Retargeting PPV Pop-ups
Repeat PPV pop-ups from the same IP address seem to correlate (at least at a glance) with a drop in conversions and a dip in ROI. In other words: As days roll by I find myself spending on repeat pop-ups to people that didn’t bite the first time around, and they haven’t been chugging any of Morpheus’ blue pills either, so I’m wasting my money. Take a look at these two graphs – The first one is the Repeat clicks – The definition of repeat here is “coming from the same IP during the last 24hs” – which is leaving out repeat IPs hitting 25 hours later or two days later. I’m betting after running for any significant length of time this adds up fast. The second graph is the ROI for the same period.
I tried to avoid repeats by tweaking the settings on the ad network – which seems to work for a time, and more or less randomly for me.

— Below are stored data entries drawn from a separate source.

Definition admin_channel_new (config : Config) (jar : CookieJar) (admin : User) (request : RequestLine)
    (pid : Z) : M (res AppError Response) :=
  let? _ := admin_project pid admin request in
  page (P_ChannelForm (channel_form_template config pid (admin_context (current_csrf config jar))
    (mk_ChannelFormInput None None))).

Definition admin_channel_edit (config : Config) (jar : CookieJar) (admin : User) (request : RequestLine)
    (id : Z) : M (res AppError Response) :=
  let? channel := admin_channel id admin request in
  page (P_ChannelForm (channel_form_template config (ch_project_id channel)
    (admin_context (current_csrf config jar))
    (mk_ChannelFormInput None (Some (ChannelEditView_new channel))))).

Definition admin_channel_test (config : Config) (jar : CookieJar) (admin : User) (request : RequestLine)
    (id : Z) : M (res AppError Response) :=
  let? channel := admin_channel id admin request in
  let? o := db (find_project (ch_project_id channel)) in
  let? project := mret (found o) in
  do result := run_channel_test config channel in
  render_project_page project (Some result) (admin_context (current_csrf config jar)).

(** The requests that answer with a check's page, by whom they are made. *)
Inductive CheckPage : Type :=
| CP_Owner (id : Z) (q : CheckPageQuery)
| CP_Admin (request : RequestLine) (id : Z) (q : CheckPageQuery)
| CP_Reveal (id : Z) (q : CheckPageQuery).
Definition check_page (config : Config) (jar : CookieJar) (viewer : User) (rq : CheckPage)
  : M (res AppError Response) :=
  match rq with
  | CP_Owner id q => check_show config jar viewer id q
  | CP_Admin request id q => admin_check_show config jar viewer request id q
  | CP_Reveal id q => admin_check_reveal_ping_url config jar viewer id q
  end.
End owner_pages.

(** ** Pages only read *)

Section reading.
Context `{Cron} `{Crypto} `{NotifyDeps} `{PageText}.

Lemma send_reads n ev : reads (send n ev).
Proof.
  intros I. unfold send, post, smtp_relay. destruct n; preserves_steps; auto with pw.
Qed.
Lemma display_timezone_reads : reads display_timezone.
Proof. intros I. unfold display_timezone, get_setting. preserves_steps. Qed.
Lemma channel_test_reads config ch : reads (run_channel_test config ch).
Proof.
  intros I. unfold run_channel_test. handler_steps; try apply display_timezone_reads; try apply send_reads.
Qed.
Lemma audit_access_get_reads admin target id owner request :
  audits_as_mutation (rl_method request) = false -> reads (audit_access admin target id owner request).
Proof. intros Hm I. unfold audit_access. rewrite Hm. apply preserves_mret. Qed.
Lemma render_check_page_reads config check session rq : reads (render_check_page config check session rq).
Proof.
  intros I. unfold render_check_page, build_pings_partial, build_notifs_partial, window_durations,
    list_pings_page, list_notifications_page, keyset_page, page. handler_steps.
Qed.
End reading.

(** ** The ping URL of another user's check *)

Section reveal.
Context `{Cron} `{Crypto} `{NotifyDeps} `{PageText}.
(* ===== verification/Admin.v ===== *)
(** * Admin: the administration page of [src/web.rs]

    The environment card with its redactions, the audit trail with its filters, the page
    and its flashes, and the saving of the settings. *)
From S2P Require Import Prelude Text Models Duration Config Wire Secret Chrono Auth Db Rows Store Sessions Keyset Sample View Forms Errors Access Templates Web Account Listing.
From S2P Require Elevate.
#[local] Open Scope Z_scope.
#[local] Open Scope pw_scope.

(** ** The environment card *)

(** [url.find("://")]: the text up to the end of the first one, and the rest. *)
Fixpoint scheme_split (url : str) : option (str * str) :=
  match strip_prefix (lit "://") url with
  | Some rest => Some (lit "://", rest)
  | None =>
      match url with
      | [] => None
      | c :: url' => match scheme_split url' with
                     | Some (head, rest) => Some (c :: head, rest)
                     | None => None
                     end
      end
  end.
(** What follows the first ['@'], if no ['/'], ['?'] or ['#'] comes before it. *)
Fixpoint after_userinfo (rest : str) : option str :=
  match rest with
  | [] => None
  | c :: rest' =>
      if c =? chr "@" then Some rest'
      else if (c =? chr "/") || (c =? chr "?") || (c =? chr "#") then None
      else after_userinfo rest'
  end.
Definition redact_db_url (url : str) : str :=
  match scheme_split url with
  | None => url
  | Some (head, rest) =>
      match after_userinfo rest with
      | Some host => head ++ lit "***@" ++ host
      | None => url
      end
  end.
(** Steps that only read, and what they establish. *)
Lemma foreign_read {A B} user target id (P : A -> Db -> Prop) (m : M (res ApiError A))
    (k : A -> M (res ApiError B)) e w :
  total m -> resolves P m ->
  (forall a w1, w_db w1 = w_db w -> P a (w_db w) -> resolves_foreign user target id w1 e (k a)) ->
  resolves_foreign user target id w e (mtry m k).
Proof.
  intros Ht Hm Hk r w' E. destruct (Ht e w) as (o & w1 & E1). pose proof (Hm _ _ _ _ E1) as [D Ha].
  destruct o as [a|x].
  - rewrite (mtry_Ok _ _ _ _ _ _ E1) in E. rewrite <- D. by eapply Hk; [|apply Ha|].
  - rewrite (mtry_Err _ _ _ _ _ _ E1) in E. injection E as <- <-. left. eauto.
Qed.

Lemma resolves_both {E A} (P Q : A -> Db -> Prop) (m : M (res E A)) :
  resolves P m -> resolves Q m -> resolves (fun a d => P a d /\ Q a d) m.
Proof.
  intros HP HQ e w r w' E1. pose proof (HP _ _ _ _ E1) as [D HaP].
  pose proof (HQ _ _ _ _ E1) as [_ HaQ]. auto.
Qed.

Lemma resolve_project_foreign id user request e w :
  ~ owns (u_id user) (w_db w) id ->
  resolves_foreign user (lit "project") id w e (V1.resolve_project id user request).
Proof.
  intros Hn. eapply foreign_read; [apply total_api|apply resolves_both; [apply resolves_find_project|apply find_project_id]|].
  intros o w1 D1 [Ho Hid]. eapply foreign_read; [apply total_mret|apply resolves_ok_or|].
  intros p w2 D2 ->. rewrite <- (Hid p eq_refl) at 1.
  apply (resolve_as_foreign p (V1.mk_CrossUserTarget (lit "project") (p_id p) (Some (p_user_id p)))).
  intros [= E]. apply Hn. rewrite <- E. by apply Ho.
Qed.

(** A check or a channel, whose owner is its project's. *)
Lemma project_of_foreign {A} (a : A) user target id pid request e w :
  ~ owns (u_id user) (w_db w) pid ->
  resolves_foreign user target id w e (mtry (api (find_project pid)) (fun p =>
    V1.resolve_as a (V1.mk_CrossUserTarget target id (p_user_id <$> p)) user request)).
Proof.
  intros Hn. eapply foreign_read; [apply total_api|apply resolves_find_project|].
  intros p w1 D1 Hp. apply (resolve_as_foreign a (V1.mk_CrossUserTarget target id (p_user_id <$> p))).
  simpl. destruct p as [p|]; [|done]. intros [= E]. apply Hn. rewrite <- E. by apply Hp.
Qed.

Lemma resolve_check_foreign id user request e w :
  ~ owned_row (u_id user) (w_db w) id ->
  resolves_foreign user (lit "check") id w e (V1.resolve_check id user request).
Proof.
  intros Hn. eapply foreign_read; [apply total_api|apply resolves_find_check|].
  intros o w1 D1 Ho. eapply foreign_read; [apply total_mret|apply resolves_ok_or|].
  intros c w2 D2 ->. destruct (Ho c eq_refl) as (<- & row & Hrow & Hpid).
  apply (project_of_foreign c). rewrite D2, D1, Hpid. intros Hown. apply Hn. by exists row.
Qed.

Lemma resolve_channel_foreign id user request e w :
  ~ owned_channel_row (u_id user) (w_db w) id ->
  resolves_foreign user (lit "channel") id w e (V1.resolve_channel id user request).
Proof.
  intros Hn. eapply foreign_read; [apply total_api|apply resolves_find_channel|].
  intros o w1 D1 Ho. eapply foreign_read; [apply total_mret|apply resolves_ok_or|].
  intros c w2 D2 ->. destruct (Ho c eq_refl) as (<- & row & Hrow & Hpid).
  apply (project_of_foreign c). rewrite D2, D1, Hpid. intros Hown. apply Hn. by exists row.
Qed.

Lemma foreign_then {A B} user target id (m : M (res ApiError A)) (k : A -> M (res ApiError B)) e w r w' :
  resolves_foreign user target id w e m -> (forall a, keeps_log (k a)) -> mtry m k e w = (r, w') ->
  foreign_access user target id w w' r.
Proof.
  intros Hm Hk Em. destruct (m e w) as [r1 w1] eqn:E1.
  destruct (Hm _ _ E1) as [[D [x ->]]|([a ->] & Hu & row & Hl & Hrow)].
  - rewrite (mtry_Err _ _ _ _ _ _ E1) in Em. injection Em as <- <-. left. eauto.
  - rewrite (mtry_Ok _ _ _ _ _ _ E1) in Em. right. split; [done|]. exists row. split; [|done].
    rewrite <- Hl. by apply (Hk a _ e w1 r w' eq_refl Em).
Qed.

(** The kind and the identifier of a resource, as the audit log names them. *)
Definition resource_name (rs : Resource) : str * Z :=
  match rs with
  | R_None => ([], 0)
  | R_Project id => (lit "project", id)
  | R_Check id => (lit "check", id)
  | R_Channel id => (lit "channel", id)
  end.

(** C32: no key reaches what is another user's unseen, not even to read it. Whatever an
    API request on a resource that is not the caller's asks and whatever fails, either
    nothing has changed and the answer is an error, or the caller is an administrator and
    the audit log has gained exactly one row, which names caller and resource. *)
Theorem api_foreign_access_audited user path rq e w r w' :
  ~ its_own (u_id user) (w_db w) (resource rq) -> api_handle user path rq e w = (r, w') ->
  foreign_access user (resource_name (resource rq)).1 (resource_name (resource rq)).2 w w' r.
Proof.
  intros Hn E.
  destruct rq; cbn [api_handle resource resource_name its_own fst snd] in *; try (by destruct Hn).
  all: refine (foreign_then _ _ _ _ _ e w r w' _ _ E);
    [first [by apply resolve_project_foreign|by apply resolve_check_foreign|by apply resolve_channel_foreign]|].
  all: intros a t; unfold V1.reload_check, json, created, no_content, or_bad_request, ok_or, api,
    list_pings_page, list_notifications_page, keyset_page; cbv zeta; log_steps.
Qed.

End requests.

(** ** The API and the forms do the same *)

(** Two computations that differ in their errors and answers only. *)
Definition agree {E1 E2 A B} (R : A -> B -> Prop) (x : exec (res E1 A)) (y : exec (res E2 B)) : Prop :=
  match x, y with
  | Panic, Panic => True
  | Done (Ok a), Done (Ok b) => R a b
  | Done (Err _), Done (Err _) => True
  | _, _ => False
  end.
Definition sim {E1 E2 A B} (R : A -> B -> Prop) (m1 : M (res E1 A)) (m2 : M (res E2 B)) : Prop :=
  forall e w, (m1 e w).2 = (m2 e w).2 /\ agree R (m1 e w).1 (m2 e w).1.
(** Two computations that leave the same database. *)
Definition same_writes {A B} (m1 : M A) (m2 : M B) : Prop :=
  forall e w, w_db (m1 e w).2 = w_db (m2 e w).2.

Section sim.
Context {E1 E2 : Type}.

Lemma sim_mret {A B} (R : A -> B -> Prop) (x : res E1 A) (y : res E2 B) :
  agree R (Done x) (Done y) -> sim R (mret x) (mret y).
Proof. by intros Hxy e w. Qed.

Lemma sim_map_err {A} (f : DbErr -> E1) (g : DbErr -> E2) (m : M (res DbErr A)) :
  sim eq (map_err f m) (map_err g m).
Proof. intros e w. unfold map_err, mbind. by destruct (m e w) as [[[a|x]|] w1]. Qed.

Lemma sim_mtry {A A' B B'} (R : A -> A' -> Prop) (S : B -> B' -> Prop) (m1 : M (res E1 A))
    (m2 : M (res E2 A')) k1 k2 :
  sim R m1 m2 -> (forall a b, R a b -> sim S (k1 a) (k2 b)) -> sim S (mtry m1 k1) (mtry m2 k2).
Proof.
  intros Hm Hk e w. destruct (Hm e w) as [Hw Ha]. unfold mtry, mbind.
  destruct (m1 e w) as [[[a|x]|] w1], (m2 e w) as [[[b|y]|] w2]; simpl in *; try done; subst w2.
  by apply Hk.
Qed.

Lemma same_mtry {A A' B B'} (R : A -> A' -> Prop) (m1 : M (res E1 A)) (m2 : M (res E2 A'))
    (k1 : A -> M (res E1 B)) (k2 : A' -> M (res E2 B')) :
  sim R m1 m2 -> (forall a b, R a b -> same_writes (k1 a) (k2 b)) ->
  same_writes (mtry m1 k1) (mtry m2 k2).
Proof.
  intros Hm Hk e w. destruct (Hm e w) as [Hw Ha]. unfold mtry, mbind.
  destruct (m1 e w) as [[[a|x]|] w1], (m2 e w) as [[[b|y]|] w2]; simpl in *; try done; subst w2;
    [|done..]. by apply Hk.
Qed.

Lemma same_reads {A B} (m1 : M A) (m2 : M B) : reads m1 -> reads m2 -> same_writes m1 m2.
Proof.
  intros Hr1 Hr2 e w. destruct (m1 e w) as [r1 w1] eqn:F1, (m2 e w) as [r2 w2] eqn:F2. simpl.
  rewrite (Hr1 (fun d => d = w_db w) e w r1 w1 eq_refl F1).
  by rewrite (Hr2 (fun d => d = w_db w) e w r2 w2 eq_refl F2).
Qed.

(** The last write, then whatever each reads for its answer. *)
Lemma same_then {A B B' : Type} (f : DbErr -> E1) (g : DbErr -> E2) (m : M (res DbErr A))
    (k1 : A -> M (res E1 B)) (k2 : A -> M (res E2 B')) :
  (forall a, reads (k1 a)) -> (forall a, reads (k2 a)) ->
  same_writes (mtry (map_err f m) k1) (mtry (map_err g m) k2).
Proof.
  intros H1 H2. apply (same_mtry eq); [apply sim_map_err|]. intros a _ <-. by apply same_reads.
Qed.

Lemma same_mbind {A B B'} (m : M A) (k1 : A -> M B) (k2 : A -> M B') :
  (forall a, same_writes (k1 a) (k2 a)) -> same_writes (mbind m k1) (mbind m k2).
Proof. intros Hk e w. unfold mbind. destruct (m e w) as [[a|] w1]; [apply Hk|done]. Qed.

Lemma sim_for_each_try {A} (f : DbErr -> E1) (g : DbErr -> E2) (h : A -> M (res DbErr unit)) (l : list A) :
  sim eq (for_each_try l (fun x => map_err f (h x))) (for_each_try l (fun x => map_err g (h x))).
Proof.
  induction l as [|x l IH]; simpl; [by apply sim_mret|].
  apply (sim_mtry eq); [apply sim_map_err|]. by intros a _ <-.
Qed.

End sim.

Lemma same_assoc {E A B C D} (m : M (res E A)) (k : A -> M (res E B)) (h : B -> M (res E C)) (m' : M D) :
  same_writes m' (mtry m (fun a => mtry (k a) h)) -> same_writes m' (mtry (mtry m k) h).
Proof.
  intros Hs e w. rewrite Hs. unfold mtry, mbind. by destruct (m e w) as [[[a|x]|] w1].
Qed.

Definition form_of (rq : ApiRequest) : option OwnerRequest :=
  match rq with
  | AQ_CreateProject input => Some (OR_ProjectCreate (ProjectForm_from input))
  | AQ_UpdateProject id input => Some (OR_ProjectUpdate id (ProjectForm_from input))
  | AQ_DeleteProject id => Some (OR_ProjectDelete id true)
  | AQ_CreateCheck pid input => Some (OR_CheckCreate pid (CheckForm_from input))
  | AQ_UpdateCheck id input => Some (OR_CheckUpdate id (CheckForm_from input))
  | AQ_DeleteCheck id => Some (OR_CheckDelete id true)
  | AQ_PauseCheck id => Some (OR_CheckPause id)
  | AQ_ResumeCheck id => Some (OR_CheckResume id)
  | AQ_AckCheck id => Some (OR_CheckAck id)
  | AQ_RegenerateCheck id => Some (OR_CheckRegenerate id true)
  | AQ_SetCheckChannels id ids => Some (OR_CheckSetChannels id ids)
  | AQ_CreateChannel pid input => Some (OR_ChannelCreate pid (ChannelForm_from input))
  | AQ_UpdateChannel id input => Some (OR_ChannelUpdate id (ChannelForm_from input))
  | AQ_DeleteChannel id => Some (OR_ChannelDelete id)
  | _ => None
  end.

Section equivalence.
Context `{Cron} `{Crypto} `{HashOrder} `{NotifyDeps} `{!JsonText} (user : User).
Context (Huser : u_is_admin user = false).

Lemma sim_found {A} (o : option A) : sim (fun a b => a = b /\ o = Some a) (ok_or not_found o) (mret (found o)).
Proof. apply sim_mret. by destruct o. Qed.

Lemma sim_resolve_as {A} (a : A) target request owner :
  V1.xt_owner target = Some owner ->
  sim (fun b _ => b = a) (V1.resolve_as a target user request)
    (if owner =? u_id user then mret (Ok a) else mret (Err AE_NotFound)).
Proof.
  intros Ho. unfold V1.resolve_as. rewrite Ho, Huser. destruct (Z.eqb_spec owner (u_id user)) as [->|Hn].
  - rewrite bool_decide_true by done. by apply sim_mret.
  - rewrite bool_decide_false by congruence. by apply sim_mret.
Qed.

Lemma sim_resolve_project id request :
  sim (fun _ _ => True) (V1.resolve_project id user request) (owned_project id (u_id user)).
Proof.
  apply (sim_mtry eq); [apply sim_map_err|]. intros o _ <-.
  apply (sim_mtry (fun a b => a = b /\ o = Some a)); [apply sim_found|]. intros p _ [<- _] e w.
  destruct (sim_resolve_as p (V1.mk_CrossUserTarget (lit "project") (p_id p) (Some (p_user_id p)))
    request (p_user_id p) eq_refl e w) as [Hw Ha]. split; [done|].
  destruct (V1.resolve_as _ _ _ _ e w) as [[[?|?]|] ?], (p_user_id p =? u_id user); simpl in *; done.
Qed.

(** Through the project of a check or a channel. *)
Lemma sim_through_project {A} (a : A) target id pid request :
  sim (fun x y => x = a /\ y = a) (mtry (api (find_project pid)) (fun p =>
            V1.resolve_as a (V1.mk_CrossUserTarget target id (p_user_id <$> p)) user request))
    (mtry (owned_project pid (u_id user)) (fun _ => mret (Ok a))).
Proof.
  intros e w. unfold owned_project, api, mtry, db, map_err, mbind.
  destruct (find_project pid e w) as [[[o|x]|] w1]; simpl; [|done..].
  destruct o as [p|]; simpl.
  - destruct (sim_resolve_as a (V1.mk_CrossUserTarget target id (Some (p_user_id p))) request
      (p_user_id p) eq_refl e w1) as [Hw Ha].
    destruct (V1.resolve_as _ _ _ _ e w1) as [[[?|?]|] ?], (p_user_id p =? u_id user); simpl in *; done.
  - unfold V1.resolve_as. simpl. by rewrite Huser.
Qed.

Lemma sim_found_row {A B} (f : DbErr -> ApiError) (q : Db -> res DbErr (option A)) (P : A -> Prop)
    (S : B -> B -> Prop) (k1 : A -> M (res ApiError B)) (k2 : A -> M (res AppError B)) :
  resolves (fun o _ => forall a, o = Some a -> P a) (map_err f (query q)) ->
  (forall a, P a -> sim S (k1 a) (k2 a)) ->
  sim S (mtry (map_err f (query q)) (fun o => mtry (ok_or not_found o) k1))
    (mtry (db (query q)) (fun o => mtry (mret (found o)) k2)).
Proof.
  intros Hq Hk. apply (sim_mtry (fun o1 o2 => o1 = o2 /\ forall a, o1 = Some a -> P a)).
  { intros e w. destruct (sim_map_err f AE_Db (query q) e w) as [Hw Ha]. split; [done|].
    destruct (map_err f (query q) e w) as [r1 w1] eqn:F1. pose proof (Hq _ _ _ _ F1) as [_ Ho].
    destruct (db (query q) e w) as [r2 w2] eqn:F2. unfold db in F2. rewrite F2 in Hw, Ha. simpl in *.
    destruct r1 as [[o|x]|], r2 as [[o2|y]|]; try done. split; [done|]. by apply Ho. }
  intros o _ [<- Ho]. apply (sim_mtry (fun a b => a = b /\ o = Some a)); [apply sim_found|].
  intros a _ [<- ->]. by apply Hk, Ho.
Qed.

So here’s a thought… Stick a cookie in their machine as they pass by and read it back when they’re coming in to create a sequence of landers/ads/offers that you can take the person through. Instead of trying to pull a one-hit-wonder, how about presenting them with escalating offers? Or how about switching to another niche?
Interesting idea. It isn’t full-on retargeting – its still an interesting idea that could lengthen the life of a campaign.
Joseph 11:21 pm on August 21, 2010 Permalink |
Great idea but Executing this must be difficult?
Slave Rat 4:20 am on August 22, 2010 Permalink |
Joseph… Clearly, I’m not a genius here. Later in the afternoon it hit me that I’ve actually seen this before – I just didn’t pay attention since I thought it was just a fancy way to split-test.
Doing this is dead-easy from the technical point of view. Just search for “cookie landing page rotator”. Barman from PPC.BZ posted a really nice one over at PPVPlaybook (membership required, not an affiliate link).
Barman’s script can not only walk through a sequence of landers, it can also walk through a sequence of multiple sets of landers. Sounds confusing – essentially if you configure it right, it allows you to split test your sequence of landers; So if you have three for the first step, four for the second step, and two for the third step it will walk through the steps and randomly chose a lander from that set/step. That way it does both things at once – advances a sequence and split-tests it.
The wizardry comes in building/choosing the right landers to put in sequence.